Randall Newton has the details on Autodesk's law suit against the Open Design Alliance.
In the past, the ODA's head has threatened to sue Autodesk, but didn't have the $2-3 million it needed. Now the boot's on the other fella's foot.
Will Dassault Systemes, Bentley Systems, UGS, PTC, and other industry heavyweights counter-attack Autodesk?
Will Autodesk's army of blogs provide blow-by-blow coverage?
"Will Autodesk's army of blogs provide blow-by-blow coverage?" Only if they are winning!
Posted by: R. Paul Waddington | Nov 20, 2006 at 11:22 PM
I have many options when using Microsoft Word Documents, or Adobe PDF files for reading and writing these files. I dont have to buy Adobe or Microsoft Word to work with the files produced by those programs.
There are years of precedent in the market of products produced by third parties reading and writing files produced by a particular vendors product.
Why then does Autodesk feel it has the right to control who uses this file type by controlling the applications that can read and write the file? They are telling you either buy Autodesk, or you can't work with your own drawings.
Shouldn't I have the choice of the application I want to use no matter the format of the file I am working on?
Give us your opinion, take our quick one question, anonymous survey at http://www.icadsales.com/index.pl?iid=4089
Posted by: Scott | Nov 21, 2006 at 05:42 PM
Well, I responded yes, but the poll didn't give me room for caveats, so I'm putting them here:
First, let's step on this little bit of insanity:
"Shouldn't I have the choice of the application I want to use no matter the format of the file I am working on?"
Sure buddy, go write a DWG from Word and see what you get and watch your mouth when you talk about rights.
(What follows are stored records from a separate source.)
(** X14.  The device container and the stream containers are maintained
    independently.  No stream operation ([GetStream], [ReturnStream],
    [SynchronizeStream], [ReserveGPU], [QueryDeviceForStream],
    [DestroyEmptyStream]) that returns has added or erased an entry of
    [ObjectToDeviceMap], so an object gets no device entry with a stream;
    and [GetDevice] and [QueryDeviceForObject] change neither
    [StreamToDeviceMap] nor [StreamToObjectMap]. *)
Theorem devices_and_streams_independent (c : Call) (p p' : Process) :
  perform c p = Returns tt p' →
  match c with
  | CallGetStream _ _ _ | CallReturnStream _ _ _ | CallSynchronizeStream _
  | CallReserveGPU _ | CallQueryDeviceForStream _ | CallDestroyEmptyStream _ =>
      ObjectToDeviceMap (mgr (world p')) = ObjectToDeviceMap (mgr (world p))
  | CallGetDevice _ _ =>
      StreamToDeviceMap (mgr (world p')) = StreamToDeviceMap (mgr (world p)) ∧
      StreamToObjectMap (mgr (world p')) = StreamToObjectMap (mgr (world p))
  | CallQueryDeviceForObject _ | CallGetNumberOfDevices =>
      mgr (world p') = mgr (world p)
  | CallReturnDevice _ _ =>
      StreamToObjectMap (mgr (world p')) = StreamToObjectMap (mgr (world p))
  end.
Proof.
  intros (-> & _)%perform_Returns. destruct c; cbn [effect].
  - unfold GetNumberOfDevices. by destruct (negb _).
  - unfold GetDevice_nolock.
    pose proof (invalid_device_mgr device (world p)) as Hm.
    destruct (invalid_device device (world p)) as [[] w1]; simpl in *;
      by rewrite Hm.
  - apply ReturnDevice_shape.
  - apply GetStream_shape.
  - apply ReturnStream_shape.
  - by rewrite SynchronizeStream_mgr.
  - by rewrite ReserveGPU_mgr.
  - apply QueryDeviceForObject_eq.
  - by rewrite (proj1 (QueryDeviceForStream_eq _ _)).
  - apply DestroyEmptyStream_shape.
Qed.

Lemma devices_and_streams_independent_witness :
  ∃ p1 p2,
    GetDevice 100 0 (fresh 2) = Returns false p1 ∧
    perform (CallGetStream 200 0 1) p1 = Returns tt p2 ∧
    ObjectToDeviceMap (mgr (world p2)) = ObjectToDeviceMap (mgr (world p1)).
Proof.
  do 2 eexists. split; [vm_compute; reflexivity |].
  match goal with |- perform _ ?q = _ ∧ _ => pose (p1 := q) end.
  split; [vm_compute; reflexivity |].
  apply (devices_and_streams_independent (CallGetStream 200 0 1) p1).
  vm_compute. reflexivity.
Defined.

(** * The clipping planes of the renderer information handler *)

Section ClippingPlanes.

Import RendererInformationHandler.

Context `{Arithmetic}.

Lemma coefficients_length (h : Handler) (p : Plane) :
  length (coefficients h p) = 4%nat.
Proof.
  unfold coefficients. destruct (normal p) as [[n0 n1] n2].
  destruct (origin p) as [[o0 o1] o2]. by destruct (negb (is_one _)).
Qed.

Lemma rows_length (h : Handler) (ps : list Plane) :
  length (ps ≫= coefficients h) = (4 * length ps)%nat.
Proof.
  induction ps as [| p ps IH]; [done |].
  rewrite bind_cons, length_app, coefficients_length, IH. simpl. lia.
Qed.

Lemma figure_plane_inserts (h : Handler) (i : nat) (p : Plane)
    (planesArray : list float) :
  figure_plane h i p planesArray =
  list_inserts (4 * i) (coefficients h p) planesArray.
Proof.
  unfold figure_plane, coefficients.
  destruct (normal p) as [[n0 n1] n2]. destruct (origin p) as [[o0 o1] o2].
  destruct (negb (is_one _)); cbn [list_inserts];
    replace (4 * i + 1)%nat with (S (4 * i)) by lia;
    replace (4 * i + 2)%nat with (S (S (4 * i))) by lia;
    replace (4 * i + 3)%nat with (S (S (S (4 * i)))) by lia;
    set (k := (4 * i)%nat);
    rewrite (list_insert_insert_ne _ k (S k)) by lia;
    rewrite (list_insert_insert_ne _ k (S (S k))) by lia;
    rewrite (list_insert_insert_ne _ (S k) (S (S k))) by lia;
    rewrite (list_insert_insert_ne _ k (S (S (S k)))) by lia;
    rewrite (list_insert_insert_ne _ (S k) (S (S (S k)))) by lia;
    rewrite (list_insert_insert_ne _ (S (S k)) (S (S (S k)))) by lia;
    done.
Qed.

Lemma figure_loop_inserts (h : Handler) (ps : list Plane) :
  ∀ i planesArray,
    figure_loop h i ps planesArray =
    list_inserts (4 * i) (ps ≫= coefficients h) planesArray.
Proof.
  induction ps as [| p ps IH]; intros i planesArray; [done |].
  simpl figure_loop. rewrite IH, figure_plane_inserts, bind_cons.
  rewrite list_inserts_app_l, coefficients_length.
  by replace (4 + 4 * i)%nat with (4 * S i)%nat by lia.
Qed.

Lemma list_inserts_twice (i : nat) (k l : list float) :
  list_inserts i k (list_inserts i k l) = list_inserts i k l.
Proof.
  apply list_eq. intros j.
  destruct (decide (i ≤ j < i + length k)%nat) as [Hin | Hout].
  - destruct (decide (j < length l)%nat) as [Hlt | Hge].
    + rewrite !list_lookup_inserts; rewrite ?length_inserts; done.
    + rewrite !lookup_ge_None_2; rewrite ?length_inserts; [done | lia | lia].
  - destruct (decide (j < i)%nat).
    + by rewrite !list_lookup_inserts_lt.
    + rewrite !list_lookup_inserts_ge by lia. done.
Qed.

Lemma coefficients_matrices (h h' : Handler) (p : Plane) :
  WorldToVoxelsMatrix h' = WorldToVoxelsMatrix h →
  VoxelsToWorldMatrix h' = VoxelsToWorldMatrix h →
  coefficients h' p = coefficients h p.
Proof. intros HW HV. unfold coefficients. by rewrite HW, HV. Qed.

Lemma rows_matrices (h h' : Handler) (ps : list Plane) :
  WorldToVoxelsMatrix h' = WorldToVoxelsMatrix h →
  VoxelsToWorldMatrix h' = VoxelsToWorldMatrix h →
  ps ≫= coefficients h' = ps ≫= coefficients h.
Proof.
  intros HW HV. induction ps as [| p ps IH]; [done |].
  by rewrite !bind_cons, IH, (coefficients_matrices h h').
Qed.

Lemma FigurePlanes_six (h : Handler) (pc : PlaneCollection)
    (planesArray : list float) :
  length (items pc) = 6%nat →
  FigurePlanes h (Some pc) planesArray =
  (6, list_inserts 0 (items pc ≫= coefficients h) planesArray).
Proof.
  intros Hlen. unfold FigurePlanes. rewrite Hlen. simpl.
  by rewrite figure_loop_inserts.
Qed.

Lemma FigurePlanes_not_six (h : Handler) (pc : PlaneCollection)
    (planesArray : list float) :
  length (items pc) ≠ 6%nat →
  FigurePlanes h (Some pc) planesArray = (0, planesArray).
Proof.
  intros Hlen. unfold FigurePlanes.
  destruct (Z.eqb_spec (Z.of_nat (length (items pc))) 6); [lia | done].
Qed.

(** X15.  [FigurePlanes] accepts exactly six planes.  With a null collection
    or a collection of any other size it reports zero planes and leaves the
    plane array untouched.  With six planes it reports six, keeps the length
    of the array and everything from entry 24 on, and, when the array has at
    least 24 entries, overwrites the first 24 with the four coefficients of
    each plane in order, whatever the array held before. *)
Theorem FigurePlanes_spec (h : Handler) (planes : option PlaneCollection)
    (planesArray : list float) :
  let r := FigurePlanes h planes planesArray in
  (∀ pc, planes = Some pc → length (items pc) = 6%nat →
     r.1 = 6 ∧ length r.2 = length planesArray ∧
     drop 24 r.2 = drop 24 planesArray ∧
     ((24 ≤ length planesArray)%nat →
        take 24 r.2 = items pc ≫= coefficients h)) ∧
  ((∀ pc, planes = Some pc → length (items pc) ≠ 6%nat) →
     r = (0, planesArray)).
Proof.
  intros r. subst r. split.
  - intros pc -> Hlen. rewrite FigurePlanes_six by done. cbn [fst snd].
    pose proof (rows_length h (items pc)) as Hrows. rewrite Hlen in Hrows.
    split_and!; [done | apply length_inserts | |].
    + apply list_eq. intros j. rewrite !lookup_drop.
      apply list_lookup_inserts_ge. lia.
    + intros Hbig.
      rewrite <- (take_drop 24 planesArray) at 1.
      rewrite list_inserts_0_r by (rewrite length_take; lia).
      rewrite take_app_length'; [done | lia].
  - intros Hn. destruct planes as [pc |]; [| done].
    apply FigurePlanes_not_six. by apply Hn.
Qed.

(** X16.  [SetClippingPlanes] skips a null collection and a collection whose
    modification time is older than [clipModified]: the handler is then
    unchanged.  Both matrix setters put [clipModified] back to zero, so the
    first [SetClippingPlanes] after a matrix change is never skipped for a
    collection: it takes over the collection's modification time and
    refigures the planes with the new matrices. *)
Theorem SetClippingPlanes_after_matrix_change
    (matrix : nat → nat → double) (pc : PlaneCollection) (h : Handler) :
  SetClippingPlanes None h = h ∧
  ((MTime pc < clipModified h)%N → SetClippingPlanes (Some pc) h = h) ∧
  ∀ h1,
    h1 = SetWorldToVoxelsMatrix matrix h ∨ h1 = SetVoxelsToWorldMatrix matrix h →
    let h2 := SetClippingPlanes (Some pc) h1 in
    clipModified h2 = MTime pc ∧
    (NumberOfClippingPlanes h2, ClippingPlanes h2) =
      FigurePlanes h1 (Some pc) (ClippingPlanes h) ∧
    WorldToVoxelsMatrix h2 = WorldToVoxelsMatrix h1 ∧
    VoxelsToWorldMatrix h2 = VoxelsToWorldMatrix h1.
Proof.
  split_and!; [done | |].
  - intros Hlt. unfold SetClippingPlanes.
    by destruct (N.ltb_spec (MTime pc) (clipModified h)); [| lia].
  - intros h1 Hh1 h2. subst h2.
    assert (Hc : clipModified h1 = 0%N) by (by destruct Hh1 as [-> | ->]).
    assert (Hp : ClippingPlanes h1 = ClippingPlanes h)
      by (by destruct Hh1 as [-> | ->]).
    unfold SetClippingPlanes. rewrite Hc.
    destruct (N.ltb_spec (MTime pc) 0); [lia |].
    cbn [ClippingPlanes NumberOfClippingPlanes clipModified
         WorldToVoxelsMatrix VoxelsToWorldMatrix].
    rewrite Hp.
    destruct (decide (length (items pc) = 6%nat)) as [Hlen | Hlen].
    + rewrite !FigurePlanes_six by done. cbn [fst snd].
      split_and!; done.
    + rewrite !FigurePlanes_not_six by done. done.
Qed.

(** X17.  Setting the same clipping planes twice is the same as setting
    them once: the second call either is skipped like the first or refigures
    the same entries from the same planes and matrices. *)
Theorem SetClippingPlanes_twice (pc : PlaneCollection) (h : Handler) :
  SetClippingPlanes (Some pc) (SetClippingPlanes (Some pc) h) =
  SetClippingPlanes (Some pc) h.
Proof.
  unfold SetClippingPlanes.
  destruct (MTime pc <? clipModified h)%N eqn:Hlt; [by rewrite Hlt |].
  destruct (decide (length (items pc) = 6%nat)) as [Hlen | Hlen].
  - rewrite FigurePlanes_six by done.
    cbn [clipModified ClippingPlanes NumberOfClippingPlanes
         WorldToVoxelsMatrix VoxelsToWorldMatrix].
    rewrite N.ltb_irrefl, FigurePlanes_six by done.
    f_equal.
    rewrite (rows_matrices
               (mkHandler (NumberOfClippingPlanes h) (ClippingPlanes h)
                  (MTime pc) (WorldToVoxelsMatrix h) (VoxelsToWorldMatrix h)))
      by done.
    apply list_inserts_twice.
  - rewrite FigurePlanes_not_six by done.
    cbn [clipModified ClippingPlanes NumberOfClippingPlanes
         WorldToVoxelsMatrix VoxelsToWorldMatrix].
    by rewrite N.ltb_irrefl, FigurePlanes_not_six.
Qed.

End ClippingPlanes.

Lemma FigurePlanes_spec_witness :
  let A := RendererInformationHandler.integer_arithmetic in
  let h := RendererInformationHandler.mkHandler (H := A)
             0 (replicate 30 7) 0%N (λ k, Z.of_nat k) (λ k, 1) in
  let p := RendererInformationHandler.mkPlane (H := A) (1, 0, 0) (0, 0, 2) in
  let pc := RendererInformationHandler.mkPlaneCollection 5%N (replicate 6 p) in
  ((RendererInformationHandler.FigurePlanes h (Some pc) (replicate 30 7)).1 = 6 ∧
   drop 24 (RendererInformationHandler.FigurePlanes h (Some pc) (replicate 30 7)).2
     = replicate 6 7) ∧
  RendererInformationHandler.FigurePlanes h
    (Some (RendererInformationHandler.mkPlaneCollection 5%N [p])) (replicate 30 7) =
    (0, replicate 30 7).
Proof.
  intros A h p pc. split.
  - destruct (proj1 (FigurePlanes_spec h (Some pc) (replicate 30 7)) pc
                eq_refl eq_refl) as (H1 & _ & H2 & _).
    split; [exact H1 | exact H2].
  - apply (proj2 (FigurePlanes_spec h
                    (Some (RendererInformationHandler.mkPlaneCollection 5%N [p]))
                    (replicate 30 7))).
    intros pc' [= <-]. simpl. lia.
Defined.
Next thing you know, we'll have legislation defining file formats instead of business people and programmers.
But my weigh-in is 'yes, if I can get at the information in a DWG and accept the risk of translating it, I've excercized my right as owner of that data.' I can enlist any help in that endeavor, even that of people Autodesk competes with. I can show people how I did it, and I can do it for money and sleep soundly at night.
What I can't do is force Autodesk to help me.